The collapse of African Bank and African Bank Investments Limited has in many people’s minds reinforced the relative security and simplicity of property as an investment.
“What you see here is what you will get. The great advantage of a property investment is that it is relatively straightforward – most people can understand it without difficulty. You are not putting your funds into the hands of a fund or asset manager or analyst who may or may not be reading the stock market and the economic scene correctly – and who will charge you a monthly management fee whether or not your assets increase in value.
“I am not saying that there is no risk in property investment, obviously that can never be true. However, the risks are more easily understood and assessed: the investor himself can inspect, see, touch and handle the ‘product’ from which he hopes to benefit (along with all the fixtures and finishes that will go into it),” says Rawson.
He says this fact always was and always will remain one of the chief reasons why the ordinary man in the street should invest in property and should endeavour to see that it comprises at least 30 percent of his asset portfolio.
The second main reason for the wisdom and popularity of a property investment is that such investments are often quite easily geared with bank finance.
The third reason is that in the major urban areas demand from tenants now exceeds supply, ensuring the owner of ongoing leases.
For the record, those who bought in the earlier stages of ‘The Beaumont’ development, i.e. close to the launch or within six months of it, can often now resell their units, should they wish to do so, at a 30 percent to 35 percent mark-up.
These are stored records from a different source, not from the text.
(** Modelled from the spec: the macro [UHD_SAFE_C_SAVE_ERROR] of
    [uhd/error.h], which is not part of the sources at hand.  As
    [UHD_SAFE_C], and on failure the diagnostic text of the fault is written
    into the [last_error] field of the handle [h]; [save] is that write on
    the caller's memory. *)
Definition UHD_SAFE_C_SAVE_ERROR (save : std_string -> M -> M)
    (body : prog L M unit) : store L M -> outcome * store L M :=
  fun s =>
    match body s with
    | (Val _, s') => (Returned UHD_ERROR_NONE, s')
    | (Ret e, s') => (Returned e, s')
    | (Exn f, s') =>
        (Returned (error_from_fault f),
         mk_store (glob s') (save (what f) (loc s')) (trace s'))
    | (Undef, s') => (Undefined, s')
    end.

End Statements.


(** ** Exposed functions *)

Section Exposed.
Context {L : native_layer}.

(** *** RX streamer *)

(** [boost::mutex::scoped_lock(_rx_streamer_make_mutex);] declares a local
    lock object of that name that owns no mutex, so nothing is taken.
    [new uhd_rx_streamer] leaves the two [size_t] members indeterminate:
    [indet_u] and [indet_s] are what the fresh memory holds.  The caller's
    memory is the pointer [*h]. *)
Definition uhd_rx_streamer_make (indet_u indet_s : N)
    : store L (option uhd_rx_streamer) -> outcome * store L (option uhd_rx_streamer) :=
  UHD_SAFE_C (
    put_loc (Some (mk_uhd_rx_streamer indet_u indet_s []))
  ).

Definition uhd_rx_streamer_free
    : store L (option uhd_rx_streamer) -> outcome * store L (option uhd_rx_streamer) :=
  UHD_SAFE_C (
    scoped_lock _rx_streamer_free_mutex (
      (* delete ( *h ); *)
      put_loc None
    )
  ).

(** The caller's memory is the handle [*h] and [*num_channels_out]. *)
Definition save_rx {A} (msg : std_string) (m : uhd_rx_streamer * A) : uhd_rx_streamer * A :=
  (mk_uhd_rx_streamer (rx_usrp_index m.1) (rx_streamer_index m.1) msg, m.2).

Definition uhd_rx_streamer_num_channels
    : store L (uhd_rx_streamer * N) -> outcome * store L (uhd_rx_streamer * N) :=
  UHD_SAFE_C_SAVE_ERROR save_rx (
    m ← get_loc;
    let h := m.1 in
    streamer ← RX_STREAMER h;
    n ← forward call_rx_get_num_channels (rx_get_num_channels L streamer);
    put_loc (h, n)
  ).

(** The caller's memory is the handle [*h] and [*items_recvd]. *)
Definition uhd_rx_streamer_recv (samps_per_buff : N) (timeout : double L) (one_packet : bool)
    : store L (uhd_rx_streamer * N) -> outcome * store L (uhd_rx_streamer * N) :=
  UHD_SAFE_C_SAVE_ERROR save_rx (
    m ← get_loc;
    let h := m.1 in
    streamer ← RX_STREAMER h;
    num_channels ← forward call_rx_get_num_channels (rx_get_num_channels L streamer);
    streamer ← RX_STREAMER h;
    n ← forward call_rx_recv
          (rx_recv L streamer num_channels samps_per_buff timeout one_packet);
    put_loc (h, n)
  ).

(** The caller's memory is the handle [*h] and the buffer [error_out]. *)
Definition uhd_rx_streamer_last_error (strbuffer_len : N)
    : store L (uhd_rx_streamer * buffer) -> outcome * store L (uhd_rx_streamer * buffer) :=
  UHD_SAFE_C_SAVE_ERROR save_rx (
    m ← get_loc;
    put_loc (m.1, memset m.2 NUL strbuffer_len);;
    m ← get_loc;
    put_loc (m.1, strncpy m.2 (c_str (rx_last_error m.1)) strbuffer_len)
  ).

(** *** TX streamer *)

Definition uhd_tx_streamer_make (indet_u indet_s : N)
    : store L (option uhd_tx_streamer) -> outcome * store L (option uhd_tx_streamer) :=
  UHD_SAFE_C (
    scoped_lock _tx_streamer_make_mutex (
      put_loc (Some (mk_uhd_tx_streamer indet_u indet_s []))
    )
  ).

Definition uhd_tx_streamer_free
    : store L (option uhd_tx_streamer) -> outcome * store L (option uhd_tx_streamer) :=
  UHD_SAFE_C (
    scoped_lock _tx_streamer_free_mutex (
      (* delete *h; *)
      put_loc None
    )
  ).

Definition save_tx {A} (msg : std_string) (m : uhd_tx_streamer * A) : uhd_tx_streamer * A :=
  (mk_uhd_tx_streamer (tx_usrp_index m.1) (tx_streamer_index m.1) msg, m.2).

Definition uhd_tx_streamer_num_channels
    : store L (uhd_tx_streamer * N) -> outcome * store L (uhd_tx_streamer * N) :=
  UHD_SAFE_C_SAVE_ERROR save_tx (
    m ← get_loc;
    let h := m.1 in
    streamer ← TX_STREAMER h;
    n ← forward call_tx_get_num_channels (tx_get_num_channels L streamer);
    put_loc (h, n)
  ).

(** The handle is only read; the caller's memory is the buffer [error_out]. *)
Definition uhd_tx_streamer_last_error (h : uhd_tx_streamer) (strbuffer_len : N)
    : store L buffer -> outcome * store L buffer :=
  UHD_SAFE_C (
    error_out ← get_loc;
    put_loc (memset error_out NUL strbuffer_len);;
    error_out ← get_loc;
    put_loc (strncpy error_out (c_str (tx_last_error h)) strbuffer_len)
  ).

(** *** Generate / destroy *)

(** The caller's memory is the pointer [*h]. *)
Definition uhd_usrp_make (args : std_string)
    : store L (option uhd_usrp) -> outcome * store L (option uhd_usrp) :=
  UHD_SAFE_C (
    scoped_lock _usrp_make_mutex (
      usrp_count ← read_usrp_counter;
      write_usrp_counter (size_t_incr usrp_count);;
      (* Initialize USRP *)
      p ← forward call_multi_usrp_make (multi_usrp_make L args);
      let P := mk_usrp_ptr (Some p) [] [] in
      (* Dump into registry *)
      registry_assign usrp_count P;;
      (* Update handle *)
      put_loc (Some (mk_uhd_usrp usrp_count []))
    )
  ).

(** The caller's memory is the pointer [*h], null or pointing to a handle.
    [( *h )->usrp_index] is handed to [count] by reference and read by
    [erase]. *)
Definition uhd_usrp_free
    : store L (option uhd_usrp) -> outcome * store L (option uhd_usrp) :=
  UHD_SAFE_C (
    scoped_lock _usrp_free_mutex (
      p ← get_loc;
      c ← registry_count_ref (usrp_index <$> p);
      if c =? 0 then return_ UHD_ERROR_INVALID_DEVICE
      else
        h ← arrow p;
        registry_erase (usrp_index h);;
        (* delete *h; *)
        put_loc None
    )
  ).

(** The handle is only read; the caller's memory is the buffer [error_out]. *)
Definition uhd_usrp_last_error (h : uhd_usrp) (strbuffer_len : N)
    : store L buffer -> outcome * store L buffer :=
  UHD_SAFE_C (
    error_out ← get_loc;
    put_loc (memset error_out NUL strbuffer_len);;
    error_out ← get_loc;
    put_loc (strncpy error_out (c_str (last_error h)) strbuffer_len)
  ).

(** The device handle [h_u] is only read; the caller's memory is the
    streamer handle [*h_s]. *)
Definition uhd_usrp_get_rx_stream (h_u : uhd_usrp) (stream_args : uhd_stream_args_t)
    : store L uhd_rx_streamer -> outcome * store L uhd_rx_streamer :=
  UHD_SAFE_C (
    scoped_lock _usrp_get_rx_stream_mutex (
      c ← registry_count (usrp_index h_u);
      if c =? 0 then return_ UHD_ERROR_INVALID_DEVICE
      else
        usrp ← registry_at (usrp_index h_u);
        dev ← arrow (ptr usrp);
        x ← forward call_get_rx_stream (get_rx_stream L dev (stream_args_c_to_cpp stream_args));
        push_back_rx (usrp_index h_u) x;;
        usrp ← registry_at (usrp_index h_u);
        h_s ← get_loc;
        put_loc (mk_uhd_rx_streamer (usrp_index h_u)
                   (size_t_sub (vector_size (rx_streamers usrp)) 1)
                   (rx_last_error h_s))
    )
  ).

Definition uhd_usrp_get_tx_stream (h_u : uhd_usrp) (stream_args : uhd_stream_args_t)
    : store L uhd_tx_streamer -> outcome * store L uhd_tx_streamer :=
  UHD_SAFE_C (
    scoped_lock _usrp_get_tx_stream_mutex (
      c ← registry_count (usrp_index h_u);
      if c =? 0 then return_ UHD_ERROR_INVALID_DEVICE
      else
        usrp ← registry_at (usrp_index h_u);
        dev ← arrow (ptr usrp);
        x ← forward call_get_tx_stream (get_tx_stream L dev (stream_args_c_to_cpp stream_args));
        push_back_tx (usrp_index h_u) x;;
        usrp ← registry_at (usrp_index h_u);
        h_s ← get_loc;
        put_loc (mk_uhd_tx_streamer (usrp_index h_u)
                   (size_t_sub (vector_size (tx_streamers usrp)) 1)
                   (tx_last_error h_s))
    )
  ).

(** *** multi_usrp calls *)

Definition save_usrp {A} (msg : std_string) (m : uhd_usrp * A) : uhd_usrp * A :=
  (mk_uhd_usrp (usrp_index m.1) msg, m.2).

(** The caller's memory is the handle [*h] and [*clock_rate_out]. *)
Definition uhd_usrp_get_master_clock_rate (mboard : N)
    : store L (uhd_usrp * double L) -> outcome * store L (uhd_usrp * double L) :=
  UHD_SAFE_C_SAVE_ERROR save_usrp (
    m ← get_loc;
    let h := m.1 in
    p ← USRP h;
    dev ← arrow p;
    rate ← forward call_get_master_clock_rate (get_master_clock_rate L dev mboard);
    put_loc (h, rate)
  ).

(** The caller's memory is the handle [*h] and the buffer [pp_string_out]. *)
Definition uhd_usrp_get_pp_string (strbuffer_len : N)
    : store L (uhd_usrp * buffer) -> outcome * store L (uhd_usrp * buffer) :=
  UHD_SAFE_C_SAVE_ERROR save_usrp (
    m ← get_loc;
    let h := m.1 in
    p ← USRP h;
    dev ← arrow p;
    pp ← forward call_get_pp_string (get_pp_string L dev);
    m ← get_loc;
    put_loc (h, strncpy m.2 (c_str pp) strbuffer_len)
  ).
Asked whether he has any advice on whether to opt for a residential or commercial investment, Rawson reminded his audience of what he has said previously: commercial units, being bonded for a maximum of only 11 to 12 years, are burdened with more expensive repayments, but, can also usually also get higher rentals, giving 2 to 4 percent higher returns on investments than is possible for residential property.
Rawson says while that can make commercial property attractive, it has to be remembered that finding a tenant for such properties is far harder than finding a tenant for a residential unit. In South Africa’s big cities and their suburbs right now, there is seldom any difficulty in finding tenants, but in the commercial and industrial fields, tenants are still elusive.